§ **What you will do**: The answer must be an exact copy of all the data below.
----------
Lemma input_tensors_shape first rest m tensors :
  dict_of_lists (first :: rest) = Ok m →
  dict_of_tensors m = Ok tensors →
  dom tensors = dom first ∧
  ∀ k v, first !! k = Some v →
    ∃ t, tensors !! k = Some t ∧
         shape t = [S (length rest); length v] ∧
         data t = concat ((λ d, default [] (d !! k)) <$> first :: rest) ∧
         length (data t) = numel (shape t).
Proof.
  intros Hm Ht. apply dict_of_lists_Ok in Hm as [Hdm Hm]. split.
  { unfold dict_of_tensors in Ht. apply dict_comprehension_dom in Ht. congruence. }
  intros k v Hk. destruct (Hm k) as [_ Hmk]; [by rewrite Hk|].
  pose proof (dict_comprehension_Ok_inv _ _ _ k Ht) as Htk. rewrite Hmk in Htk.
  destruct Htk as (t & Htensor & ->). exists t. split; [done|].
  rewrite fmap_cons, Hk in Htensor. simpl default in Htensor.
  rewrite torch_tensor_cons in Htensor.
  destruct (forallb _ _) eqn:Hlen; [|done]. injection Htensor as <-.
  apply forallb_same_length in Hlen.
  cbn [shape data]. split_and!.
  - by rewrite length_fmap.
  - by rewrite fmap_cons, Hk.
  - change (v ++ concat ?l) with (concat (v :: l)).
    rewrite (length_concat_uniform (length v)) by done.
    cbn [length numel foldr]. lia.
Qed.

(** X2: every tensor handed to the model has the number of inputs as its
    first dimension and the length of the field as its second; it holds the
    values of that field input after input, and the keyword arguments are
    exactly the field names of the first mapping. *)
Theorem model_kwargs_shape first rest m tensors :
  dict_of_lists (first :: rest) = Ok m →
  dict_of_tensors m = Ok tensors →
  dom tensors = dom first ∧
  ∀ k v, first !! k = Some v →
    ∃ t, tensors !! k = Some t ∧
         shape t = [S (length rest); length v] ∧
         data t = concat ((λ d, default [] (d !! k)) <$> first :: rest) ∧
         length (data t) = numel (shape t).
Proof. apply input_tensors_shape. Qed.

Lemma model_kwargs_shape_witness :
  ∃ m tensors,
    dict_of_lists (tokenize Toy.classifier Toy.texts) = Ok m ∧
    dict_of_tensors m = Ok tensors ∧
    ∃ t, tensors !! "attention_mask" = Some t ∧ shape t = [2; 3].
Proof.
  eexists _, _. split; [vm_compute; reflexivity|]. split; [vm_compute; reflexivity|].
  destruct (model_kwargs_shape (encode Toy.tok "good movie") [encode Toy.tok "bad"]
              _ _ ltac:(vm_compute; reflexivity) ltac:(vm_compute; reflexivity))
    as [_ H].
  destruct (H "attention_mask" [1; 1; 1]%Z ltac:(vm_compute; reflexivity))
    as (t & Ht & Hs & _).
  exists t. split; [exact Ht | exact Hs].
Defined.

(** ** Every way [_model_predict] can fail *)






(** ** Where [get_grads] stops *)

Lemma decode_tokens_Raise self ids e : decode_tokens self ids = Raise e → e = KeyError.
Proof.
  intros (x & _ & Hx)%list_comprehension_Raise. unfold dict_getitem in Hx.
  by destruct (x !! "input_ids"); simplify_eq/=.
Qed.

Lemma decode_tokens_Ok self (ids : list (gmap string (list Z))) :
  Forall (λ e, is_Some (e !! "input_ids")) ids ↔ ∃ toks, decode_tokens self ids = Ok toks.
Proof.
  split.
  - intros H. eexists. apply list_comprehension_fmap with
      (g := λ e : gmap string (list Z),
              convert_ids_to_tokens (tokenizer self) (default [] (e !! "input_ids"))).
    eapply Forall_impl; [exact H|]. simpl. intros e [v Hv].
    unfold dict_getitem. by rewrite Hv.
  - intros [toks Htoks]. apply list_comprehension_Ok in Htoks.
    apply Forall_forall. intros e [i Hi]%list_elem_of_lookup_1.
    destruct (Forall2_lookup_l _ _ _ _ _ Htoks Hi) as (t & _ & Ht).
    unfold dict_getitem in Ht. destruct (e !! "input_ids"); [eauto | done].
Qed.

Lemma forward_backward_trace self texts st toks scores labels loss pass :
  decode_tokens self (tokenize self texts) = Ok toks →
  backward_trace self texts st scores labels loss pass →
  forward_backward self texts st = Ok (toks, pass).
Proof.
  intros Htoks (Hp & Hl & Hlo & Hb). unfold forward_backward.
  rewrite Htoks, result_bind_Ok, Hp. cbn [fst]. rewrite result_bind_Ok.
  cbn [as_tensor]. rewrite result_bind_Ok, Hl, result_bind_Ok, Hlo, result_bind_Ok, Hb.
  reflexivity.
Qed.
----------
§ **Written response**:
Lemma input_tensors_shape first rest m tensors :
  dict_of_lists (first :: rest) = Ok m →
  dict_of_tensors m = Ok tensors →
  dom tensors = dom first ∧
  ∀ k v, first !! k = Some v →
    ∃ t, tensors !! k = Some t ∧
         shape t = [S (length rest); length v] ∧
         data t = concat ((λ d, default [] (d !! k)) <$> first :: rest) ∧
         length (data t) = numel (shape t).
Proof.
  intros Hm Ht. apply dict_of_lists_Ok in Hm as [Hdm Hm]. split.
  { unfold dict_of_tensors in Ht. apply dict_comprehension_dom in Ht. congruence. }
  intros k v Hk. destruct (Hm k) as [_ Hmk]; [by rewrite Hk|].
  pose proof (dict_comprehension_Ok_inv _ _ _ k Ht) as Htk. rewrite Hmk in Htk.
  destruct Htk as (t & Htensor & ->). exists t. split; [done|].
  rewrite fmap_cons, Hk in Htensor. simpl default in Htensor.
  rewrite torch_tensor_cons in Htensor.
  destruct (forallb _ _) eqn:Hlen; [|done]. injection Htensor as <-.
  apply forallb_same_length in Hlen.
  cbn [shape data]. split_and!.
  - by rewrite length_fmap.
  - by rewrite fmap_cons, Hk.
  - change (v ++ concat ?l) with (concat (v :: l)).
    rewrite (length_concat_uniform (length v)) by done.
    cbn [length numel foldr]. lia.
Qed.

(** X2: every tensor handed to the model has the number of inputs as its
    first dimension and the length of the field as its second; it holds the
    values of that field input after input, and the keyword arguments are
    exactly the field names of the first mapping. *)
Theorem model_kwargs_shape first rest m tensors :
  dict_of_lists (first :: rest) = Ok m →
  dict_of_tensors m = Ok tensors →
  dom tensors = dom first ∧
  ∀ k v, first !! k = Some v →
    ∃ t, tensors !! k = Some t ∧
         shape t = [S (length rest); length v] ∧
         data t = concat ((λ d, default [] (d !! k)) <$> first :: rest) ∧
         length (data t) = numel (shape t).
Proof. apply input_tensors_shape. Qed.

Lemma model_kwargs_shape_witness :
  ∃ m tensors,
    dict_of_lists (tokenize Toy.classifier Toy.texts) = Ok m ∧
    dict_of_tensors m = Ok tensors ∧
    ∃ t, tensors !! "attention_mask" = Some t ∧ shape t = [2; 3].
Proof.
  eexists _, _. split; [vm_compute; reflexivity|]. split; [vm_compute; reflexivity|].
  destruct (model_kwargs_shape (encode Toy.tok "good movie") [encode Toy.tok "bad"]
              _ _ ltac:(vm_compute; reflexivity) ltac:(vm_compute; reflexivity))
    as [_ H].
  destruct (H "attention_mask" [1; 1; 1]%Z ltac:(vm_compute; reflexivity))
    as (t & Ht & Hs & _).
  exists t. split; [exact Ht | exact Hs].
Defined.

(** ** Every way [_model_predict] can fail *)






(** ** Where [get_grads] stops *)

Lemma decode_tokens_Raise self ids e : decode_tokens self ids = Raise e → e = KeyError.
Proof.
  intros (x & _ & Hx)%list_comprehension_Raise. unfold dict_getitem in Hx.
  by destruct (x !! "input_ids"); simplify_eq/=.
Qed.

Lemma decode_tokens_Ok self (ids : list (gmap string (list Z))) :
  Forall (λ e, is_Some (e !! "input_ids")) ids ↔ ∃ toks, decode_tokens self ids = Ok toks.
Proof.
  split.
  - intros H. eexists. apply list_comprehension_fmap with
      (g := λ e : gmap string (list Z),
              convert_ids_to_tokens (tokenizer self) (default [] (e !! "input_ids"))).
    eapply Forall_impl; [exact H|]. simpl. intros e [v Hv].
    unfold dict_getitem. by rewrite Hv.
  - intros [toks Htoks]. apply list_comprehension_Ok in Htoks.
    apply Forall_forall. intros e [i Hi]%list_elem_of_lookup_1.
    destruct (Forall2_lookup_l _ _ _ _ _ Htoks Hi) as (t & _ & Ht).
    unfold dict_getitem in Ht. destruct (e !! "input_ids"); [eauto | done].
Qed.

Lemma forward_backward_trace self texts st toks scores labels loss pass :
  decode_tokens self (tokenize self texts) = Ok toks →
  backward_trace self texts st scores labels loss pass →
  forward_backward self texts st = Ok (toks, pass).
Proof.
  intros Htoks (Hp & Hl & Hlo & Hb). unfold forward_backward.
  rewrite Htoks, result_bind_Ok, Hp. cbn [fst]. rewrite result_bind_Ok.
  cbn [as_tensor]. rewrite result_bind_Ok, Hl, result_bind_Ok, Hlo, result_bind_Ok, Hb.
  reflexivity.
Qed.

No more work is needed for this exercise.